Looking at the records below, please work out how many lines contain the word "maxInt" and give the number alone.

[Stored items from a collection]
##########

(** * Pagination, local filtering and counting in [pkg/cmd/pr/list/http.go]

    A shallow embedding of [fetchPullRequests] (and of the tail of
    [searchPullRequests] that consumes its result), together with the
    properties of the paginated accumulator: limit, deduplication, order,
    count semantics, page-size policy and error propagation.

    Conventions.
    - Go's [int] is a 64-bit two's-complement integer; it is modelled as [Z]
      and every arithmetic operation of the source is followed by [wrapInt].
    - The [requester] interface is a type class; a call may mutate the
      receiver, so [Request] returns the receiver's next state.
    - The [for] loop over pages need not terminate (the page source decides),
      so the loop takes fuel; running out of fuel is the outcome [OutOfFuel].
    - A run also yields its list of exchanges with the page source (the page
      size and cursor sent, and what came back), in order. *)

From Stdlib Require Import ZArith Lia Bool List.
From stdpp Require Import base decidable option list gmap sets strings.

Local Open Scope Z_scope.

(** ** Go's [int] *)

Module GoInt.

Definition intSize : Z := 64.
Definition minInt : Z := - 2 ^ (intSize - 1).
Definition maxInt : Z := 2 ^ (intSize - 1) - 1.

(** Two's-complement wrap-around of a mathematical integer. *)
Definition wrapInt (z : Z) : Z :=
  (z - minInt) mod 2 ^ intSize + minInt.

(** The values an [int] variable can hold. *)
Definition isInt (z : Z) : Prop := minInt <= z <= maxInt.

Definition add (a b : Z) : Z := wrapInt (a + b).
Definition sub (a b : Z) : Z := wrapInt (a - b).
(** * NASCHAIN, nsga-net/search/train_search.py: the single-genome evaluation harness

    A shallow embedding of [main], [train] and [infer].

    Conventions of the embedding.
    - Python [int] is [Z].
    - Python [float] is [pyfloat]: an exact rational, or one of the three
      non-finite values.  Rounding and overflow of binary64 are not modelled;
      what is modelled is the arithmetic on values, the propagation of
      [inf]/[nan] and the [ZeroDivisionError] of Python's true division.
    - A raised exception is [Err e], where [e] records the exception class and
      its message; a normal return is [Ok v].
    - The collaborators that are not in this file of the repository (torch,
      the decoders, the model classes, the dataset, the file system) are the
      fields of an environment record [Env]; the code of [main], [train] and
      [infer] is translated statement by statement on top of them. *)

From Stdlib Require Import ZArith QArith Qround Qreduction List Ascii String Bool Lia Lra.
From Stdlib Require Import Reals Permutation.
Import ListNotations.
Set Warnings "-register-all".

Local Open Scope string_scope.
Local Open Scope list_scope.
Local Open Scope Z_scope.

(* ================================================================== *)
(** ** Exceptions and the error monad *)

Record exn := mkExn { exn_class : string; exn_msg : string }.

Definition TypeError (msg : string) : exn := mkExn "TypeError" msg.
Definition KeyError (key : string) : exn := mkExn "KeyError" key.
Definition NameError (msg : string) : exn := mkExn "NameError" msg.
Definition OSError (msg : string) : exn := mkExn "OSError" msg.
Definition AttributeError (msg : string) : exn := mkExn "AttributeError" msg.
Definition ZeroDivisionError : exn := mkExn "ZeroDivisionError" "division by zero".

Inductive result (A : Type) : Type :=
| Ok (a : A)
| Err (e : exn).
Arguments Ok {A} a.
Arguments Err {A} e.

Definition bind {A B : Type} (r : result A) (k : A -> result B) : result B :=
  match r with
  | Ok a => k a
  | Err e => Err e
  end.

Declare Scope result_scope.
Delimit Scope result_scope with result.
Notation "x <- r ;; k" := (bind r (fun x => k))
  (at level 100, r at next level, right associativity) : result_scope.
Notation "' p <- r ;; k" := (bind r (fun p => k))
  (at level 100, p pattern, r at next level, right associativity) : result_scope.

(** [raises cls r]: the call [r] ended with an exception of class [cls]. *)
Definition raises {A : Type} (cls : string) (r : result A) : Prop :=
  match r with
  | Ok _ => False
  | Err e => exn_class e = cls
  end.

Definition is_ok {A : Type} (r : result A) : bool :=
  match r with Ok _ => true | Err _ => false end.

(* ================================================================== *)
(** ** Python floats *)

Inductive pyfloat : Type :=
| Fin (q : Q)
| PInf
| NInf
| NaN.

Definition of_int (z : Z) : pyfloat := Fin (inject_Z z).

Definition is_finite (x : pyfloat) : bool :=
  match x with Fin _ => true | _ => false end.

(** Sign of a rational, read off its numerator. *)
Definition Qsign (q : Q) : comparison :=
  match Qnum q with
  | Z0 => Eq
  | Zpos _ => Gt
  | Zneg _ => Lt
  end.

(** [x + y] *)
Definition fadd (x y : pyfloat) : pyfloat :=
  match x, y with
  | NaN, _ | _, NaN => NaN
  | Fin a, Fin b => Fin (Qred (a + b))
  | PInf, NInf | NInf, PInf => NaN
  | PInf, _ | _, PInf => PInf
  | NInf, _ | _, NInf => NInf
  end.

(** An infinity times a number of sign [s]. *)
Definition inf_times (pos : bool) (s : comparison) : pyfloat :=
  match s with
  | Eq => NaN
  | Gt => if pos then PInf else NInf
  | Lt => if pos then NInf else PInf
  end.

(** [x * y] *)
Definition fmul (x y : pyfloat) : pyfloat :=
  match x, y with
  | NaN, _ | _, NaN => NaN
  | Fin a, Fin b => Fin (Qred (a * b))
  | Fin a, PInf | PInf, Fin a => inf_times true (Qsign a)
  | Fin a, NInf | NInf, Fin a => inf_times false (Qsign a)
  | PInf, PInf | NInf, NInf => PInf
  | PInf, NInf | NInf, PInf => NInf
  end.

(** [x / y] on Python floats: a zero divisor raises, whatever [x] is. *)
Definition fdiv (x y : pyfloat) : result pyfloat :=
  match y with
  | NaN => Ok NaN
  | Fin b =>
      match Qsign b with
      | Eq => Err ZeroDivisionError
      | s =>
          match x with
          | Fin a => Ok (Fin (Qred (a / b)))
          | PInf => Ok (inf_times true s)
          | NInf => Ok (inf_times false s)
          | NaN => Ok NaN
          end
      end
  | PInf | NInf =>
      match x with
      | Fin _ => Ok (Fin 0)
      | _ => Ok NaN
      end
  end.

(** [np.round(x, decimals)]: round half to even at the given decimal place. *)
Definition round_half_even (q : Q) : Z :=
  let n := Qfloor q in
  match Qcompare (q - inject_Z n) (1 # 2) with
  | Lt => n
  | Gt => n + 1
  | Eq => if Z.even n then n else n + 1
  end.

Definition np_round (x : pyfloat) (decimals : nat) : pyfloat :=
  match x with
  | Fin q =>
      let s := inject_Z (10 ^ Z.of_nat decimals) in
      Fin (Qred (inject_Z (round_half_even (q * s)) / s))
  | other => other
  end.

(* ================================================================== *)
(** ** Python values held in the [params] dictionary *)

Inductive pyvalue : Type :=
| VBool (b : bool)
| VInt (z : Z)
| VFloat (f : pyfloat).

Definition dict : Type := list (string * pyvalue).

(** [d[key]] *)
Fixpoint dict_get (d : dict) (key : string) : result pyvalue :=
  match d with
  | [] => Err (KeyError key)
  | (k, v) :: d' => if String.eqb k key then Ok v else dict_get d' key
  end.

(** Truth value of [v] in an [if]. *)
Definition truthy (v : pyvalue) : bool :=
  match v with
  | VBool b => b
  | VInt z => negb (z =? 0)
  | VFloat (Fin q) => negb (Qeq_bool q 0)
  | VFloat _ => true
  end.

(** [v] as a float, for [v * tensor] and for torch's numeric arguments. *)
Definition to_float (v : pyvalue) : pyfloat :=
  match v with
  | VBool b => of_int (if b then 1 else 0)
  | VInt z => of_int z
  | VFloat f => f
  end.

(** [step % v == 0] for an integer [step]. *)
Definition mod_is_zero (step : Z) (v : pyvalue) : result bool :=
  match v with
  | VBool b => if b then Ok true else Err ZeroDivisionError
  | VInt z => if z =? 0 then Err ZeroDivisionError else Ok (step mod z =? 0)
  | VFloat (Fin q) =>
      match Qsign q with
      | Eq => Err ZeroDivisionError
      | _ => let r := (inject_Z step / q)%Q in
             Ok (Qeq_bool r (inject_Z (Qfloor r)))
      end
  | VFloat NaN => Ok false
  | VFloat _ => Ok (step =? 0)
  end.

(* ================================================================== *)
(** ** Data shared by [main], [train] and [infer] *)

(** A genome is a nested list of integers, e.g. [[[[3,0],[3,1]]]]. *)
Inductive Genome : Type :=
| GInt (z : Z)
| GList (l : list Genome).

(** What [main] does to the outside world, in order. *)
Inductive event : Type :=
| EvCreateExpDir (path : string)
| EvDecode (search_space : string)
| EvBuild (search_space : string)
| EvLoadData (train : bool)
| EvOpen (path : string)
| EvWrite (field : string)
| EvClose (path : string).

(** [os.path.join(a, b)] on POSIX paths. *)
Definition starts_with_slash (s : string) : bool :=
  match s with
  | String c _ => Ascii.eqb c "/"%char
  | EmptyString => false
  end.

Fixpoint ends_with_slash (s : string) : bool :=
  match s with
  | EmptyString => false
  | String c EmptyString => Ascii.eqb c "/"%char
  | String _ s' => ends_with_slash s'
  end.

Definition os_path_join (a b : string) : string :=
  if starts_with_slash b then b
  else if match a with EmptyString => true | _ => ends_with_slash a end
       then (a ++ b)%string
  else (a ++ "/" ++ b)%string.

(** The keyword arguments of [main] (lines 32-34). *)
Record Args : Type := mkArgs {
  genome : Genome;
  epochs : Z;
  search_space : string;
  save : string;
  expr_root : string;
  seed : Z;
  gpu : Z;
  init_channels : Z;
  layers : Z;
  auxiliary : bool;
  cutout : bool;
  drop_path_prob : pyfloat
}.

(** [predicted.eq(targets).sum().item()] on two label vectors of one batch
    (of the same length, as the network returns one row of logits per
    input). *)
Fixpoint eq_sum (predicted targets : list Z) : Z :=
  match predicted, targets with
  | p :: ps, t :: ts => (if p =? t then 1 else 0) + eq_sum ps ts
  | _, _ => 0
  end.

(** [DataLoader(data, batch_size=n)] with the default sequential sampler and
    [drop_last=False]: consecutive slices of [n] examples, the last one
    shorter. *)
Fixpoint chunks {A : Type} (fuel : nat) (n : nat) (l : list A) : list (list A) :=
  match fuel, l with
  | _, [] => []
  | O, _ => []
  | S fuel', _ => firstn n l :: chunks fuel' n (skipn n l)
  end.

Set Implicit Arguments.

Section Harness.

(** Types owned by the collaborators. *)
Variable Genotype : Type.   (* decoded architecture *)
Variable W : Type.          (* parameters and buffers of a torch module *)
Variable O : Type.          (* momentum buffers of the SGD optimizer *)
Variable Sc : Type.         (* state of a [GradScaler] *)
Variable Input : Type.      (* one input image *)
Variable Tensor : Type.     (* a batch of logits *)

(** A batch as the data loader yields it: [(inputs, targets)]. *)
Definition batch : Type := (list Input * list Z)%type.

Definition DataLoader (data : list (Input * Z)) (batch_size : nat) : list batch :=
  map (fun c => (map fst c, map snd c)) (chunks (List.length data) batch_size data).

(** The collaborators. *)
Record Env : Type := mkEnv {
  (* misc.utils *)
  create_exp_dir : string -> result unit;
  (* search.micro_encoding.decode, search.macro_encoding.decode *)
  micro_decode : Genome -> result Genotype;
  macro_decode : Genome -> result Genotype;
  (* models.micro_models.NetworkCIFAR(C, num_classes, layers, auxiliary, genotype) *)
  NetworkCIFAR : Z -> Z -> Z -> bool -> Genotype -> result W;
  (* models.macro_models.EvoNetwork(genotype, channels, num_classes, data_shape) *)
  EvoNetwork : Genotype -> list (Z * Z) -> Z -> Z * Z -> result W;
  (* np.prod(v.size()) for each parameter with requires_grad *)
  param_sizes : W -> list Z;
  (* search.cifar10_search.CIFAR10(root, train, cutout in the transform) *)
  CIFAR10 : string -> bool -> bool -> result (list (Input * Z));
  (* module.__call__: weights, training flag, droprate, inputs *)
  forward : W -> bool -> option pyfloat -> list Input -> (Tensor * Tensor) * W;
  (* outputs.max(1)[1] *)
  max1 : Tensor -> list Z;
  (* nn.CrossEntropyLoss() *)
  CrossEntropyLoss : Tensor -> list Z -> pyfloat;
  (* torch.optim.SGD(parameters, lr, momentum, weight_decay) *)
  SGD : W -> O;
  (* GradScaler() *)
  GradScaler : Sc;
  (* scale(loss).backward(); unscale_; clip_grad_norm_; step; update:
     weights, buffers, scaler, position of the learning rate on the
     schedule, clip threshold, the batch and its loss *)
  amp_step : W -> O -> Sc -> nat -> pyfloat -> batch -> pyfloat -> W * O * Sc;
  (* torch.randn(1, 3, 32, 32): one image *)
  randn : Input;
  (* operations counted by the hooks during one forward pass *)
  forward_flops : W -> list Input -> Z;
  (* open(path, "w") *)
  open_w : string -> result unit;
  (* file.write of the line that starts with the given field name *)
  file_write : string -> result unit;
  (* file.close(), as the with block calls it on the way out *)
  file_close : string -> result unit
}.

##########

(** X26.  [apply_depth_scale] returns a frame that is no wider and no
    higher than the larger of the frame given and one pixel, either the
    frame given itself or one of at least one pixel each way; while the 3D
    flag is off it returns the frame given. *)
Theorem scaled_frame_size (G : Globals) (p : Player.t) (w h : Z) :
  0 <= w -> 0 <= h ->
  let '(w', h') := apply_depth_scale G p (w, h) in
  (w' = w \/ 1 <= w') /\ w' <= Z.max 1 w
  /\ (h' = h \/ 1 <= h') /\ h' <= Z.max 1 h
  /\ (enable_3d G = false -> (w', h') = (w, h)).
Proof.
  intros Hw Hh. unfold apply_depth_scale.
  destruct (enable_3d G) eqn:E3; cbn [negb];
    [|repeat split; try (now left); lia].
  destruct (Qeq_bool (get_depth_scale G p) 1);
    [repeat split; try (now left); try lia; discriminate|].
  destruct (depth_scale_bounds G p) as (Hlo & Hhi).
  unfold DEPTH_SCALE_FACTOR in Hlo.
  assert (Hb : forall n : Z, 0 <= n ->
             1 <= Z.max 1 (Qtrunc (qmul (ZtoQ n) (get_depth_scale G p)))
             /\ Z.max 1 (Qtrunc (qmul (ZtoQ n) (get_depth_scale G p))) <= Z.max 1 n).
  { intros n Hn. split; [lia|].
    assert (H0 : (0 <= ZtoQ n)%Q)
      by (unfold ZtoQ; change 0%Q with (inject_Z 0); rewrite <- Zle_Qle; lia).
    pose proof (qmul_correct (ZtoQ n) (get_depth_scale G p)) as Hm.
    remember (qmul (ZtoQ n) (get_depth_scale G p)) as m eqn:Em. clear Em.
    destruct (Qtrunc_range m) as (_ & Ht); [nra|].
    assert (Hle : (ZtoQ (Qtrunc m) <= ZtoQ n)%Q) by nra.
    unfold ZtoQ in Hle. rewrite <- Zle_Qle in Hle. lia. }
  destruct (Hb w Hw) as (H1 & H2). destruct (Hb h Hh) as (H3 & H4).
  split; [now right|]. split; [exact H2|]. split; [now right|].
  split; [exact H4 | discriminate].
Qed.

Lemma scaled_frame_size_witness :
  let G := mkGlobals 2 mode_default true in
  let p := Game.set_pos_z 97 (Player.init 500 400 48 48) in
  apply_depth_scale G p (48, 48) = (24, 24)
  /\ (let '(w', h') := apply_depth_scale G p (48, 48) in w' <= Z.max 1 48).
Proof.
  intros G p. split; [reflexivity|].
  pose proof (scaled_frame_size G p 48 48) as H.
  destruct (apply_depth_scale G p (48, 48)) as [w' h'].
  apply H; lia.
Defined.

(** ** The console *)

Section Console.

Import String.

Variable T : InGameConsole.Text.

##########

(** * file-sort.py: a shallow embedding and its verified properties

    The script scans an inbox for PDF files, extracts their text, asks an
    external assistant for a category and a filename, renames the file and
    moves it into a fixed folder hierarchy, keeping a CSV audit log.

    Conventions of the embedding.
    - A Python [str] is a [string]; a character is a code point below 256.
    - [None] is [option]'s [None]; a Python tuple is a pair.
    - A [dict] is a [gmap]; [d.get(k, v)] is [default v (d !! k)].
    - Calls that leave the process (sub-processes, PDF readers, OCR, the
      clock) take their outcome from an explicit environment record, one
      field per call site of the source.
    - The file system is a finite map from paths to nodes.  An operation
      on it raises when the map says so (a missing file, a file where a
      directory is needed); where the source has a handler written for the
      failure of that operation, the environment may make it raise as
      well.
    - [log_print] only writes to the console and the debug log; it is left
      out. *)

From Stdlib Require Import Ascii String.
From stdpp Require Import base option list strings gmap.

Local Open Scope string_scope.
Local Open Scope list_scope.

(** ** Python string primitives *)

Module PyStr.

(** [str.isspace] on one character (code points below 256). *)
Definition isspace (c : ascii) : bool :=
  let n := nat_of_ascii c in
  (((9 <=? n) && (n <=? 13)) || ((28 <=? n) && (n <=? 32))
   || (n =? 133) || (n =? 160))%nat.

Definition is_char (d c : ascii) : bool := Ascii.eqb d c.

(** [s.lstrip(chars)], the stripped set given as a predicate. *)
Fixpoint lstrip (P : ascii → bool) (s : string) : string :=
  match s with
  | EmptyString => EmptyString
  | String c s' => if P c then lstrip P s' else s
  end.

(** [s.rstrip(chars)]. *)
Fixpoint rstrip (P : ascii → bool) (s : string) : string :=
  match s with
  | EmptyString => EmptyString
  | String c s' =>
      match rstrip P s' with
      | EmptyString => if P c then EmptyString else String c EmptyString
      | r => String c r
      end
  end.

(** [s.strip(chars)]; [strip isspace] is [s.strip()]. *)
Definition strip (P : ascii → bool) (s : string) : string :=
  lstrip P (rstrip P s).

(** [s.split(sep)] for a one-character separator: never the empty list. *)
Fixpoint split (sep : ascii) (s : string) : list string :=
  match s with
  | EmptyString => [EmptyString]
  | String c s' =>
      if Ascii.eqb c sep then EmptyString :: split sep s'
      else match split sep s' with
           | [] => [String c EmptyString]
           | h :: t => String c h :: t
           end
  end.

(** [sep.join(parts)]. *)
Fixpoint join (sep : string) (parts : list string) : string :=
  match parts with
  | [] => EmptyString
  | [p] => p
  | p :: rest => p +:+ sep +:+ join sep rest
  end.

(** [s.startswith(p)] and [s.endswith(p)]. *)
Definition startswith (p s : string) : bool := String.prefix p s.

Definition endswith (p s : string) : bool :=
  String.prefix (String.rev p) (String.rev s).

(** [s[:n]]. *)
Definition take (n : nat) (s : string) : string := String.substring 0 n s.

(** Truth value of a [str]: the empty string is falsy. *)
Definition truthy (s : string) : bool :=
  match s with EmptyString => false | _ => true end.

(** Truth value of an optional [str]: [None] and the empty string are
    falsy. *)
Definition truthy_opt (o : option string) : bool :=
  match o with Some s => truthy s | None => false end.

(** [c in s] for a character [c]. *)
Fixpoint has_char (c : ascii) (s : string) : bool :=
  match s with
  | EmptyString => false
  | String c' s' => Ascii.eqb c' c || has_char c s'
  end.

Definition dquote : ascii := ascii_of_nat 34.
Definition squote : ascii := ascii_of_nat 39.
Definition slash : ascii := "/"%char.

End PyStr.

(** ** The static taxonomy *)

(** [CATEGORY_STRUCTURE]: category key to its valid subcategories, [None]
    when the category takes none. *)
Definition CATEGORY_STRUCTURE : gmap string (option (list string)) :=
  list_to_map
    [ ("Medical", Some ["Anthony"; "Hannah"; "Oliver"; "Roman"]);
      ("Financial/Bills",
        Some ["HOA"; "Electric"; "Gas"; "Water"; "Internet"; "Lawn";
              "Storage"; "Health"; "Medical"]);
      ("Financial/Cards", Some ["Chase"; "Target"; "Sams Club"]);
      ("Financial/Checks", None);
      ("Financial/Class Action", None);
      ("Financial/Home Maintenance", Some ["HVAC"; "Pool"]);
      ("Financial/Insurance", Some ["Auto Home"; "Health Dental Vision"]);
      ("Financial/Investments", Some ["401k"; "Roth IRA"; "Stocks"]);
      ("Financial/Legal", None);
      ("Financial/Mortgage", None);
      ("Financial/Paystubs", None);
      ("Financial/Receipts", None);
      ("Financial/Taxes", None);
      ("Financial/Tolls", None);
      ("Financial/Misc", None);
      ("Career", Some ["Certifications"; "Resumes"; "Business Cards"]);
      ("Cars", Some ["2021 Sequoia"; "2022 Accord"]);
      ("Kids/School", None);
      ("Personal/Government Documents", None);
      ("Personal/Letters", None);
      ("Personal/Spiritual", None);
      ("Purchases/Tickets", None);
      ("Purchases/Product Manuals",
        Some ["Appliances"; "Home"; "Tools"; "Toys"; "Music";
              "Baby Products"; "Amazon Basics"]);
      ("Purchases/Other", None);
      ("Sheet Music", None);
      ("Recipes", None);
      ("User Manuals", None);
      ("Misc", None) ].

##########

▶ **EXERCISE OUTPUT**: 2